The Original Pantry: A landmark ... a great nosh ... the greasy spoon of greasy spoons. This cash-only monument to late-night bingeing will be here long after Staples is gone. Look for legendary Grammy producer Ken Ehrlich sneaking a midnight bite (817 S. Figueroa St.; pantrycafe.com).
Conga Room: L.A. Live is remarkably light on late-night music options. That’s what makes the Conga so popular on weekends. Sometimes live bands, sometimes DJs, sometimes salsa, sometimes EDM. But always a party (congaroom.com).
Fleming’s: A proper martini is your revenge on the world. It should come with a skin of ice across the top that sparkles like a skating rink. You can get that here, along with a sizzling chunk of prime cow that you’ll be reliving a week later. Steaks from $49 (flemingssteakhouse.com).
The rink and the tree: Speaking of rinks, there’s a great one here during the holidays. A destination all its own, this is a selfie or a Christmas card waiting to happen. It’s also a first-date venue right out of a Hallmark movie (Nov. 30-Jan. 12; $22, includes skate rental; lalive.com).
Ace Hotel: The old United Artists building is noted for concerts and a bar beneath the stars. Small plates won’t break your budget — street tacos ($3) and a robust stack of nachos ($10) — along with an eclectic list of cocktails from $12 to $14. To get to the rooftop, look for the street entrance labeled “Upstairs.” (929 S. Broadway; acehotel.com).
Lucky Strike: Not exactly the ma-and-pa bowling alley of your youth. It’s a nightclub, with bowling as an option. Great for birthdays or groups. Also great for people-watching, including — if you hit it right — athletes kicking back after their games. Hourly rates, up to eight bowlers per lane. Beware of food and drink minimums after 5 p.m. Fridays and Saturdays (bowlluckystrike.com).
Shaquille’s: Shaquille O’Neal’s upscale restaurant adds some welcome Southern flair to the dining choices. Noted for the fried chicken and biscuits. If you’re a true Southerner, you’ll probably opt for the shrimp and creamy grits. Dinner entrees in the $30s (shaquilles.com).

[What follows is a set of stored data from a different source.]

Lemma batch_state_commits w :
  batch_state w → all_answered w →
  ∃ results, committed results (run w (replicate (2 * length f + 1) Tick)).
Proof.
  intros [pend vs C|results R|results R] Ha.
  - eapply collecting_ticks; [done..|].
    pose proof (weight_bound _ _ _ C). lia.
  - exists results. rewrite Nat.add_comm. cbn [Nat.add replicate run foldl].
    rewrite (committed_ticks results); by apply ready_tick.
  - exists results. by rewrite (committed_ticks results).
Qed.
End batch.

(** The call leaves the batch collecting, or ready when no item has
    collaborators. *)
Lemma getGroupedCollabs_batch_state (w0 : World) (items : list Item) :
  queue w0 = [] →
  batch_state (groupedCollabs w0) (next_id w0) (filter has_collaborators items)
    (getGroupedCollabs items w0).
Proof.
  intros Hq. unfold getGroupedCollabs.
  set (f := filter has_collaborators items).
  destruct (map_getProfilesByIds_spec f (next_id w0) 0 (set_next_id (S (next_id w0)) w0))
    as (Hn & Hl & Hi & Hg & Hq' & Hs & Hb).
  simpl in Hn, Hl, Hi, Hg, Hq', Hs, Hb.
  destruct f as [|item f'] eqn:Ef.
  - eapply bs_ready with (results := []). split; [|split].
    + split; [done|]. simpl. lia.
    + simpl. by rewrite Hq.
    + done.
  - rewrite <- Ef in *. assert (length f ≠ 0) as Hlen by (rewrite Ef; done).
    clear Ef. eapply bs_collecting with (pend := []) (vs := replicate (length f) None).
    constructor; simpl.
    + done.
    + by rewrite lookup_insert_eq.
    + by rewrite length_replicate.
    + by rewrite Hq', Hq.
    + constructor.
    + intros e He. by apply elem_of_nil in He.
    + intros i Hlt _. left. split; [|by apply lookup_replicate_2].
      destruct (lookup_lt_is_Some_2 f i Hlt) as [it Hit]. exists it. split; [done|].
      rewrite Hi. unfold fetch. rewrite decide_True by lia.
      replace (S (next_id w0) + i - S (next_id w0)) with i by lia.
      rewrite Hit. done.
    + exists 0. apply lookup_replicate_2. lia.
Qed.

Lemma getGroupedCollabs_query_log (w0 : World) (items : list Item) :
  query_log (getGroupedCollabs items w0)
  = query_log w0 ++ map collabs_query (filter has_collaborators items).
Proof.
  unfold getGroupedCollabs.
  destruct (map_getProfilesByIds_spec (filter has_collaborators items) (next_id w0) 0
              (set_next_id (S (next_id w0)) w0)) as (_ & Hl & _).
  simpl in Hl. by destruct (filter has_collaborators items).
Qed.

(** ** What the commit writes *)

Lemma forEach_store_other items : ∀ index results m k,
  k ∉ item_key <$> items → forEach_store items index results m !! k = m !! k.
Proof.
  induction items as [|item items IH]; intros index results m k Hk; simpl; [done|].
  rewrite fmap_cons, not_elem_of_cons in Hk. destruct Hk as [Hne Hk].
  rewrite IH by done. by rewrite lookup_insert_ne.
Qed.

Lemma forEach_store_dom items : ∀ index results m,
  dom (forEach_store items index results m) = dom m ∪ list_to_set (item_key <$> items).
Proof.
  induction items as [|item items IH]; intros index results m; simpl.
  - by rewrite union_empty_r_L.
  - rewrite IH, dom_insert_L.
    by rewrite (union_comm_L {[item_key item]}), union_assoc_L.
Qed.

Lemma forEach_store_last items : ∀ index results m i item,
  last_with_key items i item →
  forEach_store items index results m !! item_key item
  = Some (nullish_or (results !! (index + i)) (JArr [])).
Proof.
  induction items as [|item0 items IH]; intros index results m i item [Hi Hlast]; [done|].
  destruct i as [|i]; simpl in *.
  - injection Hi as ->. rewrite forEach_store_other.
    + by rewrite lookup_insert_eq, Nat.add_0_r.
    + intros (item' & Hk & (j & Hj)%list_elem_of_lookup)%list_elem_of_fmap.
      apply (Hlast (S j) item'); [lia|done|done].
  - rewrite (IH (S index) results _ i item).
    + by rewrite Nat.add_succ_r.
    + split; [done|]. intros j item' Hj Hl. apply (Hlast (S j) item'); [lia|done].
Qed.

(** [getProfilesByIds] never returns [null], so [?? []] keeps its value. *)
Lemma nullish_or_return r :
  nullish_or (Some (getProfilesByIds_return r)) (JArr []) = getProfilesByIds_return r.
Proof.
  unfold getProfilesByIds_return.
  destruct (truthy (error r)); simpl; [done|].
  destruct (truthy (data r)) eqn:E; simpl; [|done].
  by destruct (data r).
Qed.

Lemma answered_unique P f results1 results2 w :
  answered P f results1 w → answered P f results2 w → results1 = results2.
Proof.
  intros [Hl1 H1] [Hl2 H2]. apply list_eq. intros i.
  destruct (decide (i < length f)) as [Hi|Hi].
  - destruct (H1 i Hi) as (v1 & -> & _ & r1 & Hr1 & E1).
    destruct (H2 i Hi) as (v2 & -> & _ & r2 & Hr2 & E2). congruence.
  - rewrite !lookup_ge_None_2; [done|lia..].
Qed.

(** ** One call of [getGroupedCollabs], from the call to the commit *)

Lemma batch_run (w0 : World) (items : list Item) (es : list Event) :
  queue w0 = [] →
  Forall (batch_event (next_id w0) (filter has_collaborators items)) es →
  batch_state (groupedCollabs w0) (next_id w0) (filter has_collaborators items)
    (run (getGroupedCollabs items w0) es).
Proof.
  intros Hq Hes. apply batch_state_run; [|done].
  by apply getGroupedCollabs_batch_state.
Qed.

Lemma batch_commits (w0 : World) (items : list Item) (es : list Event) :
  let f := filter has_collaborators items in
  let P := next_id w0 in
  queue w0 = [] → Forall (batch_event P f) es →
  let w := run (getGroupedCollabs items w0) es in
  let w' := run w (replicate (2 * length f + 1) Tick) in
  all_answered P f w →
  ∃ results, committed (groupedCollabs w0) P f results w' ∧
    (groupedCollabs w = groupedCollabs w0 ∨ w' = w).
Proof.
  intros f P Hq Hes w w' Ha.
  pose proof (batch_run w0 items es Hq Hes) as Hs. fold f P w in Hs.
  destruct (batch_state_commits _ _ _ _ Hs Ha) as (results & Hc). fold w' in Hc.
  exists results. split; [done|].
  destruct (batch_state_map _ _ _ _ Hs) as [_ [Hm|(results0 & Hc0)]]; [by left|right].
  unfold w'. by rewrite (committed_ticks _ _ _ results0 w _ Hc0).
Qed.

(** The identifier a later item does not repeat decides the key alone. *)
Lemma last_with_key_id (f : list Item) (i : nat) (item : Item) :
  f !! i = Some item →
  (∀ j item', i < j → f !! j = Some item' → item_id item' ≠ item_id item) →
  last_with_key f i item.
Proof.
  intros Hi Hlast. split; [done|]. intros j item' Hj Hl Hk.
  apply (Hlast j item' Hj Hl). unfold item_key in Hk. by apply (inj pretty) in Hk.
Qed.

(** C1. For every call of [getGroupedCollabs], whatever the order in which
    the backend answers and the microtasks run: the map is not written while
    a fetch of the batch is unanswered; once all are answered the map is the
    one the call found or the committed one, and the commit happens within
    [2n+1] microtasks.  The keys of the committed map are those it had and
    the identifiers of the filtered items, as strings; every other key keeps
    its entry; and the entry under the identifier of the [i]-th filtered item
    is the [i]-th element of the results, which is what [getProfilesByIds]
    returned for the answer to the [i]-th fetch.  The assignment of the
    commit stores, for any results array, its [i]-th element, and the empty
    list where that element is missing or [null]. *)
Theorem getGroupedCollabs_commit (w0 : World) (items : list Item) (es : list Event) :
  let f := filter has_collaborators items in
  let P := next_id w0 in
  queue w0 = [] → Forall (batch_event P f) es →
  let w := run (getGroupedCollabs items w0) es in
  let w' := run w (replicate (2 * length f + 1) Tick) in
  ((∃ i, i < length f ∧ is_Some (inflight w !! fetch P i)) →
     groupedCollabs w = groupedCollabs w0) ∧
  (all_answered P f w →
     ∃ results,
       answered P f results w' ∧ queue w' = [] ∧
       groupedCollabs w' = forEach_store f 0 results (groupedCollabs w0) ∧
       (groupedCollabs w = groupedCollabs w0 ∨ groupedCollabs w = groupedCollabs w') ∧
       dom (groupedCollabs w')
       = dom (groupedCollabs w0) ∪ list_to_set ((λ item, pretty (item_id item)) <$> f) ∧
       (∀ k, k ∉ ((λ item, pretty (item_id item)) <$> f) →
          groupedCollabs w' !! k = groupedCollabs w0 !! k) ∧
       (∀ i item, f !! i = Some item →
          (∀ j item', i < j → f !! j = Some item' → item_id item' ≠ item_id item) →
          ∃ r, settled w' !! fetch P i = Some r ∧
            results !! i = Some (getProfilesByIds_return r) ∧
            groupedCollabs w' !! pretty (item_id item) = results !! i)) ∧
  (∀ (filteredItems : list Item) (results : list Json) (w1 : World) i item,
     filteredItems !! i = Some item →
     (∀ j item', i < j → filteredItems !! j = Some item' → item_id item' ≠ item_id item) →
     let m := groupedCollabs (getGroupedCollabs_resume filteredItems results w1) in
     (∀ v, results !! i = Some v → v ≠ JNull → m !! pretty (item_id item) = Some v) ∧
     (results !! i = None ∨ results !! i = Some JNull →
        m !! pretty (item_id item) = Some (JArr []))).
Proof.
  intros f P Hq Hes w w'. split; [|split].
  - intros (i & Hi & Hin).
    pose proof (batch_run w0 items es Hq Hes) as Hs.
    apply batch_state_map in Hs as [Hs _]. apply Hs.
    intros Ha. assert (inflight w !! fetch P i = None) as E by apply (Ha i Hi).
    rewrite E in Hin. by destruct Hin.
  - intros Ha.
    destruct (batch_commits w0 items es Hq Hes Ha) as (results & (Hans & Hqueue & Hmap) & Hw).
    fold f P w w' in Hans, Hqueue, Hmap, Hw.
    exists results. rewrite Hmap.
    split; [done|]. split; [done|]. split; [done|]. split.
    { destruct Hw as [Hw|Hw]; [by left|right]. by rewrite <- Hmap, Hw. }
    split; [apply forEach_store_dom|]. split.
    + intros k Hk. by apply forEach_store_other.
    + intros i item Hi Hlast.
      assert (i < length f) as Hlt by (by eapply lookup_lt_Some).
      destruct Hans as [_ Hans].
      destruct (Hans i Hlt) as (v & Hv & _ & r & Hr & Hvr).
      exists r. split; [done|]. injection Hvr as ->. split; [done|].
      change (pretty (item_id item)) with (item_key item).
      rewrite (forEach_store_last f 0 results _ i item) by (by apply last_with_key_id).
      simpl. by rewrite Hv, nullish_or_return.
  - intros fi results w1 i item Hi Hlast m. unfold m, getGroupedCollabs_resume. simpl.
    change (pretty (item_id item)) with (item_key item).
    rewrite (forEach_store_last fi 0 results _ i item) by (by apply last_with_key_id).
    simpl. split.
    + intros v -> Hv. by destruct v.
    + by intros [-> | ->].
Qed.

Lemma two_answers_events :
  Forall (batch_event (next_id init) (filter has_collaborators three_items)) two_answers.
Proof. unfold two_answers. batch_events. Defined.

Lemma two_answers_all_answered :
  all_answered (next_id init) (filter has_collaborators three_items)
    (run (getGroupedCollabs three_items init) two_answers).
Proof. intros [|[|i]] Hi; [reflexivity|reflexivity|]. vm_compute in Hi. lia. Defined.

Lemma getGroupedCollabs_commit_witness :
  let f := filter has_collaborators three_items in
  let w := run (getGroupedCollabs three_items init) two_answers in
  let w' := run w (replicate (2 * length f + 1) Tick) in
  queue init = [] ∧ Forall (batch_event (next_id init) f) two_answers ∧
  all_answered (next_id init) f w ∧
  groupedCollabs w = ∅ ∧ queue w' = [] ∧
  groupedCollabs w' !! "1" = Some (JArr []) ∧
  groupedCollabs w' !! "2" = None ∧
  groupedCollabs w' !! "3" = Some (JArr [JStr "p2"]) ∧
  dom (groupedCollabs w') = list_to_set ["1"; "3"] ∧
  groupedCollabs (getGroupedCollabs_resume f [JArr [JStr "p1"]] init) !! "1"
  = Some (JArr [JStr "p1"]) ∧
  groupedCollabs (getGroupedCollabs_resume f [JArr [JStr "p1"]] init) !! "3" = Some (JArr []).
Proof.
  intros f w w'.
  split; [reflexivity|]. split; [exact two_answers_events|].
  split; [exact two_answers_all_answered|]. split; [reflexivity|].
  destruct (getGroupedCollabs_commit init three_items two_answers eq_refl two_answers_events)
    as (_ & H & Hres).
  destruct (H two_answers_all_answered) as (results & _ & H2 & _ & _ & H5 & H6 & H7).
  split; [exact H2|].
  split.
  { destruct (H7 0 {| item_id := 1; item_collaborators := ["u1"] |} eq_refl)
      as (r & Hr & Hv & Hm).
    - intros [|[|j]] item' Hj Hl; [lia| |discriminate]. injection Hl as <-. discriminate.
    - assert (r = failed) as ->
        by (apply (inj Some); rewrite <- Hr; vm_compute; reflexivity).
      exact (eq_trans Hm Hv). }
  split.
  { apply H6. intros Hin.
    repeat (apply elem_of_cons in Hin as [Hin|Hin]; [discriminate|]).
    by apply elem_of_nil in Hin. }
  split.
  { destruct (H7 1 {| item_id := 3; item_collaborators := ["u2"; "u3"] |} eq_refl)
      as (r & Hr & Hv & Hm).
    - intros [|[|j]] item' Hj Hl; [lia|lia|discriminate].
    - assert (r = ok (JArr [JStr "p2"])) as ->
        by (apply (inj Some); rewrite <- Hr; vm_compute; reflexivity).
      exact (eq_trans Hm Hv). }
  split; [exact H5|].
  split.
  - destruct (Hres f [JArr [JStr "p1"]] init 0 {| item_id := 1; item_collaborators := ["u1"] |}
                eq_refl) as [Hv _].
    + intros [|[|j]] item' Hj Hl; [lia| |discriminate]. injection Hl as <-. discriminate.
    + apply Hv; [reflexivity|discriminate].
  - destruct (Hres f [JArr [JStr "p1"]] init 1
                {| item_id := 3; item_collaborators := ["u2"; "u3"] |} eq_refl) as [_ Hn].
    + intros [|[|j]] item' Hj Hl; [lia|lia|discriminate].
    + apply Hn. left. reflexivity.
Defined.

The Palm: They pour a good drink at this pregame hot spot, and add the Gigi salad ($17) or crabmeat cocktail ($26). This handsome old place, in a former toy factory, almost always impresses (1100 S. Flower St.; thepalm.com).
Broken Spanish: Contemporary high-end Mexican cuisine. “There’s a playfulness that permeates the cooking, along with all the guajillo chiles and green garlic and epazote,” Los Angeles Times writer Amy Scattergood says. Entrees from $39 (1050 S. Flower St.; brokenspanish.com).
Red Mango: Grab a seat at a sidewalk table and watch the world rush by while you calmly treat yourself to a berry-laden smoothie or yogurt. Yogurt from about $5. Smoothies about $7 (redmangousa.com).
Regal L.A. Live: Big as a presidential palace, this movie house now hosts occasional Hollywood premieres. If a major release is in theaters you’ll find it here, with shows that start midmorning and go late into the night. Check out $9 Tuesdays (regmovies.com).
The Novo: Leave the major pop stars and awards shows to Staples and Microsoft Theater — you’re probably too cool for that. This music venue focuses on edgier up-and-coming artists (thenovodtla.com).
JW Marriott lobby: I shouldn’t like this chain hotel, but the lobby bar always outperforms expectations. Live music helps, and the roomy lounge areas are casual and comfortable. A touch of class without feeling stuffy (marriott.com).
Rock’N Fish: The sourdough bread ($2.95), among the best in the city, alone is worth a stop. I like the bar here for the rum cocktails. But the place is usually packed for blackened fish ($25.95) and a $16 chowder and salad combo (la.rocknfish.com).
Tom’s Watch Bar: Everyone swears by the Yardhouse, but I prefer this sprawling sports bar that is about to renovate and get a video upgrade. Friendly wait staff hustles like a sixth man off the bench. Burgers from about $15 (tomswatchbar.com).
Rosa Mexicano: Great selection of sipping tequilas and a guac ($16.50) made at your table. Regulars also pounce on the $12.50 queso fundido (rosamexicano.com).